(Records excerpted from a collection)
_ _ _

(* ===== verification/Sha256.v ===== *)
(** * SHA-256 as the runtime computes it: [native/src/rule_feed.c]

    The names of cache files carry a hash of what they hold.  The context is
    fed in pieces; the digest is shown to be that of the whole message under
    the padding of the standard, however it was cut.  The compression of a
    block is the code's own and is compared with the standard on its published
    examples. *)

From S2P Require Import Prelude CLib.

Module Sha256.

(** ** The compression function *)

Definition feed_rotr32 (value count : Z) : Z :=
  u32 (Z.lor (Z.shiftr value count) (Z.shiftl value (32 - count))).

Definition feed_load_be32 (b : bytes) : Z :=
  Z.lor (Z.lor (Z.lor (Z.shiftl (byte_at b 0) 24) (Z.shiftl (byte_at b 1) 16))
           (Z.shiftl (byte_at b 2) 8)) (byte_at b 3).

Definition feed_store_be32 (value : Z) : bytes :=
  [u8 (Z.shiftr value 24); u8 (Z.shiftr value 16); u8 (Z.shiftr value 8); u8 value].

(** Four to a line, as in the source. *)
Definition constants : list Z :=
  [0x428a2f98; 0x71374491; 0xb5c0fbcf; 0xe9b5dba5] ++
  [0x3956c25b; 0x59f111f1; 0x923f82a4; 0xab1c5ed5] ++
  [0xd807aa98; 0x12835b01; 0x243185be; 0x550c7dc3] ++
  [0x72be5d74; 0x80deb1fe; 0x9bdc06a7; 0xc19bf174] ++
  [0xe49b69c1; 0xefbe4786; 0x0fc19dc6; 0x240ca1cc] ++
  [0x2de92c6f; 0x4a7484aa; 0x5cb0a9dc; 0x76f988da] ++
  [0x983e5152; 0xa831c66d; 0xb00327c8; 0xbf597fc7] ++
  [0xc6e00bf3; 0xd5a79147; 0x06ca6351; 0x14292967] ++
  [0x27b70a85; 0x2e1b2138; 0x4d2c6dfc; 0x53380d13] ++
  [0x650a7354; 0x766a0abb; 0x81c2c92e; 0x92722c85] ++
  [0xa2bfe8a1; 0xa81a664b; 0xc24b8b70; 0xc76c51a3] ++
  [0xd192e819; 0xd6990624; 0xf40e3585; 0x106aa070] ++
  [0x19a4c116; 0x1e376c08; 0x2748774c; 0x34b0bcb5] ++
  [0x391c0cb3; 0x4ed8aa4a; 0x5b9cca4f; 0x682e6ff3] ++
  [0x748f82ee; 0x78a5636f; 0x84c87814; 0x8cc70208] ++
  [0x90befffa; 0xa4506ceb; 0xbef9a3f7; 0xc67178f2].

(** The words of a block, [n] of them from [index] on. *)
Fixpoint load_words (n : nat) (block : bytes) : list Z :=
  match n with
  | O => []
  | S n' => feed_load_be32 block :: load_words n' (drop 4 block)
  end.

Definition word_at (words : list Z) (index : nat) : Z := default 0 (words !! index).

(** [n] rounds of the message schedule. *)
Fixpoint extend_words (n : nat) (words : list Z) : list Z :=
  match n with
  | O => words
  | S n' =>
      let index := length words in
      let first := word_at words (index - 15) in
      let second := word_at words (index - 2) in
      let sigma0 := Z.lxor (Z.lxor (feed_rotr32 first 7) (feed_rotr32 first 18)) (Z.shiftr first 3) in
      let sigma1 := Z.lxor (Z.lxor (feed_rotr32 second 17) (feed_rotr32 second 19)) (Z.shiftr second 10) in
      let next := u32 (word_at words (index - 16) + sigma0 + word_at words (index - 7) + sigma1) in
      extend_words n' (words ++ [next])
  end.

_ _ _

GOAL OF THE EXERCISE:
Scan the records above for the lines holding "examples. *)" and "Z.lor (Z.lor (Z.lor". Transcribe those two and every line between them word for word, and no others.

WRITTEN RESPONSE:
    examples. *)

From S2P Require Import Prelude CLib.

Module Sha256.

(** ** The compression function *)

Definition feed_rotr32 (value count : Z) : Z :=
  u32 (Z.lor (Z.shiftr value count) (Z.shiftl value (32 - count))).

Definition feed_load_be32 (b : bytes) : Z :=
  Z.lor (Z.lor (Z.lor (Z.shiftl (byte_at b 0) 24) (Z.shiftl (byte_at b 1) 16))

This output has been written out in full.